Seattle’s housing crisis has gone from bad to worse. Over the next 20 years, we will simply not have enough housing for the number of people who need and want to live and/or work in Seattle.
Right now, 40% of Seattle’s residents are low-income – and our city is becoming too expensive for nearly half of our population. The influx of new workers in high-paying, largely tech jobs, combined with the development of high-end (and more expensive) housing, has caused housing prices to skyrocket, driving up the cost of rent by 33% since 2010 in some areas of the city.

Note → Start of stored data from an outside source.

(* ===== verification/Hooks.v ===== *)
(** * Hooks between the proxy core and its environment ([src/src/core/hooks.rs])

    The authenticator, statistics and router traits as classes, and the router
    used when no ACL file is configured. *)

From S2P Require Import Prelude RustStd Protocol IpFilter Dns Acl.

(** [UserId] is an [i64]. *)
Definition UserId : Type := Z.

Class Authenticator (A : Type) := {
  authenticate : A → list byte → option UserId;
}.

(** The collector's methods take [&self]: the counters are its state. *)
Class StatsCollector (T : Type) := {
  record_request : UserId → T → T;
  record_upload : UserId → Z → T → T;
  record_download : UserId → Z → T → T;
}.

(** What a collector promises: per-user counters that add up. *)
Class StatsLaws (T : Type) `{StatsCollector T} := {
  requests : UserId → T → Z;
  uploaded : UserId → T → Z;
  downloaded : UserId → T → Z;
  request_law u v t :
    requests v (record_request u t) = (requests v t + if decide (u = v) then 1 else 0)%Z
    ∧ uploaded v (record_request u t) = uploaded v t
    ∧ downloaded v (record_request u t) = downloaded v t;
  upload_law u n v t :
    uploaded v (record_upload u n t) = (uploaded v t + if decide (u = v) then n else 0)%Z
    ∧ requests v (record_upload u n t) = requests v t
    ∧ downloaded v (record_upload u n t) = downloaded v t;
  download_law u n v t :
    downloaded v (record_download u n t) = (downloaded v t + if decide (u = v) then n else 0)%Z
    ∧ requests v (record_download u n t) = requests v t
    ∧ uploaded v (record_download u n t) = uploaded v t;
}.

(** Counters as a function from users to (requests, upload, download). *)
Definition Counters : Type := UserId → Z * Z * Z.

Definition bump (u : UserId) (d : Z * Z * Z) (t : Counters) : Counters := λ v,
  let k := (if decide (u = v) then 1 else 0)%Z in
  ((t v).1.1 + k * d.1.1, (t v).1.2 + k * d.1.2, (t v).2 + k * d.2)%Z.

#[export] Instance counters_stats : StatsCollector Counters := {|
  record_request u := bump u (1, 0, 0)%Z;
  record_upload u n := bump u (0, n, 0)%Z;
  record_download u n := bump u (0, 0, n)%Z;
|}.

#[export] Program Instance counters_laws : StatsLaws Counters := {|
  requests u t := (t u).1.1;
  uploaded u t := (t u).1.2;
  downloaded u t := (t u).2;
|}.
Next Obligation. intros. simpl. case_decide; lia. Qed.
Next Obligation. intros. simpl. case_decide; lia. Qed.
Next Obligation. intros. simpl. case_decide; lia. Qed.

Inductive OutboundType `{AclLib} : Type :=
| Direct (resolved : option ResolvedAddrs) (handler : option (arc OutboundHandler))
| Reject
| Proxy (handler : arc OutboundHandler) (hijack : option IpAddr).

(** [impl Display for SocketAddr]. *)
Definition socket_addr_fmt (sa : SocketAddr) : string :=
  Address.fmt (Address.from_ip (sa_ip sa) (sa_port sa)).

(** [impl Debug for OutboundType], as the handlers log it: [None] is the panic of
    [socket_addr] without an address. *)
Definition outbound_fmt `{AclLib} (o : OutboundType) : option string :=
  match o with
  | Direct None None => Some "Direct"
  | Direct (Some addr) _ =>
      sa ← Resolved.socket_addr addr; Some ("Direct(" +:+ socket_addr_fmt sa +:+ ")")
  | Direct None (Some h) => Some ("Direct(" +:+ handler_fmt (arc_val h) +:+ ")")
  | Reject => Some "Reject"
  | Proxy handler (Some ip) =>
      Some ("Proxy(" +:+ handler_fmt (arc_val handler) +:+ " → " +:+ ip_to_string ip +:+ ")")
  | Proxy handler None => Some ("Proxy(" +:+ handler_fmt (arc_val handler) +:+ ")")
  end.

(** A router decides with the DNS cache it shares with the server. *)
Class OutboundRouter `{AclLib} (R D : Type) := {
  route : R → D → Address → D * OutboundType;
  route_udp : R → D → Address → D * OutboundType;
}.

Record DirectRouter := MkDirectRouter { dr_block_private_ip : bool }.

Section direct_router.
Context `{AclLib, DnsCache D}.

(** What both routers do with a target that goes out directly. *)
Definition direct_outbound (cache : D) (addr : Address) (block_private_ip : bool)
    (handler : option (arc OutboundHandler)) : D * OutboundType :=
  match screen_direct_target cache addr block_private_ip with
  | (cache', Blocked) => (cache', Reject)
  | (cache', Allow resolved) => (cache', Direct resolved handler)
  end.

Definition direct_route (r : DirectRouter) (cache : D) (addr : Address) : D * OutboundType :=
  direct_outbound cache addr (dr_block_private_ip r) None.

#[export] Instance direct_router : OutboundRouter DirectRouter D :=
  {| route := direct_route; route_udp := direct_route |}.

(** A direct verdict with addresses names only public ones when screening is
    on. *)
Lemma direct_outbound_public cache addr h cache' r h' sa :
  direct_outbound cache addr true h = (cache', Direct (Some r) h') →
  sa ∈ Resolved.candidates r → is_private_ip (sa_ip sa) = false.
Proof.
  unfold direct_outbound.
  destruct (screen_direct_target cache addr true) as [c [|res]] eqn:Hs; [done|].
  intros [= -> -> <-]. by eapply screen_allow_public.
Qed.

Lemma direct_outbound_none cache addr h cache' h' :
  direct_outbound cache addr true h = (cache', Direct None h') →
  (∃ ip, Address.literal_ip addr = Some ip ∧ is_private_ip ip = false ∧ cache' = cache)
  ∨ (∃ host p, addr = Domain host p ∧ parse_ip host = None
               ∧ resolve_with_port_iter cache host p = (cache', Ok [])).
Proof.
  unfold direct_outbound.
  destruct (screen_direct_target cache addr true) as [c [|res]] eqn:Hs; [done|].
  intros [= -> -> <-]. by apply screen_allow_none.
Qed.

(** Resolved addresses come from [collect], so that logging a verdict never
    panics. *)
Lemma outbound_fmt_collected port ips h :
  is_Some (outbound_fmt (Direct (Resolved.collect port ips) h)).
Proof.
  destruct (Resolved.collect port ips) as [r|] eqn:Hc; [|destruct h; simpl; eauto].
  pose proof (collect_candidates _ _ _ Hc) as Hcand. cbn. unfold Resolved.socket_addr. rewrite Hcand.
  destruct ips as [|ip ips]; [by rewrite (proj2 (collect_None port [])) in Hc|].
  destruct ip; simpl; eauto.
Qed.

Lemma direct_outbound_printable cache addr block h :
  is_Some (outbound_fmt (direct_outbound cache addr block h).2).
Proof.
  assert (Hnone : is_Some (outbound_fmt (Direct None h))) by (destruct h; simpl; eauto).
  assert (Hres : ∀ r, (resolve_addrs cache addr).2 = Ok r → is_Some (outbound_fmt (Direct (Some r) h))).
  { intros r. unfold resolve_addrs. destruct addr as [ip p|ip p|host p]; [by intros [= <-]; simpl; eauto..|].
    destruct (resolve_with_port_iter cache host p) as [c [it|e]]; [|done]. simpl.
    pose proof (outbound_fmt_collected p (map sa_ip it) h) as Hf.
    destruct (Resolved.collect p (map sa_ip it)); [|done]. by intros [= <-]. }
  unfold direct_outbound, screen_direct_target, check_private_and_resolve. destruct block.
  - destruct addr as [ip p|ip p|host p]; [destruct (is_private_ip _); [simpl; eauto|done]..|].
    destruct (parse_ip host); [destruct (is_private_ip _); [simpl; eauto|done]|].
    destruct (resolve_with_port_iter cache host p) as [c [it|e]]; [|simpl; eauto].
    destruct (existsb is_private_ip (map sa_ip it)); [simpl; eauto|]. apply outbound_fmt_collected.
  - destruct addr as [ip p|ip p|host p]; [done..|].
    destruct (resolve_addrs cache (Domain host p)) as [c [r|e]]; [by apply Hres|done].
Qed.

End direct_router.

While 2 out of 5 people in Seattle are low-income, only 1 in 5 newly built homes are affordable to them and their families. Making things worse, higher and median-income people are forced to compete with lower-income residents for the lowest priced housing in Seattle. This is called “down-renting” and squeezes lower-income people out of housing that should otherwise be available to them. These pressures are displacing low-income people – mostly immigrants, refugees and people of color – out of Seattle to the suburbs – where there is limited public transportation.
Seattle has a few policies in place that attempt to address this crisis. One small slice of this policy pie is called “incentive zoning.” It requires market-rate developers to build affordable units – or pay a fee in-lieu of building the units on-site – in exchange for permission to build a taller/bigger building. Developers often choose to pay the fees, instead of building affordable housing on-site. However, incentive zoning has resulted in very few affordable homes, because the program is voluntary, restricted to only a few neighborhoods, and it is often not as profitable for developers to build affordable housing in order to build bigger and higher.
On Monday, the Seattle City Council Planning, Land Use and Sustainability Committee, chaired by Councilmember Mike O’Brien, presented two policy options that could address our housing crisis. The first option would increase the fees for developers who participate in the voluntary incentive zoning program: resulting in a bigger bucket of money for affordable homes, and ideally, encouraging developers to build affordable units instead of paying the in-lieu fee. The City’s economic analysis suggests that the success of this option would be incremental.
The second policy option is a “Linkage Fee,” which is a mandatory fee for potentially all new projects across the city, regardless of density or location. The revenue from the linkage fees would be used to build affordable housing at designated locations throughout Seattle. In other words, it could result in significant amount of new affordable units. In order for the fee to be legal, it must be based on a study that connects the impact of development with the need for affordable housing. This study, called a “nexus” study, will be released from City Council shortly. This study will also determine the amount of the fee and locations of Seattle where the fee will be implemented. It is too soon to tell how the money will be used, and for what purpose. We will hopefully have more information by early September.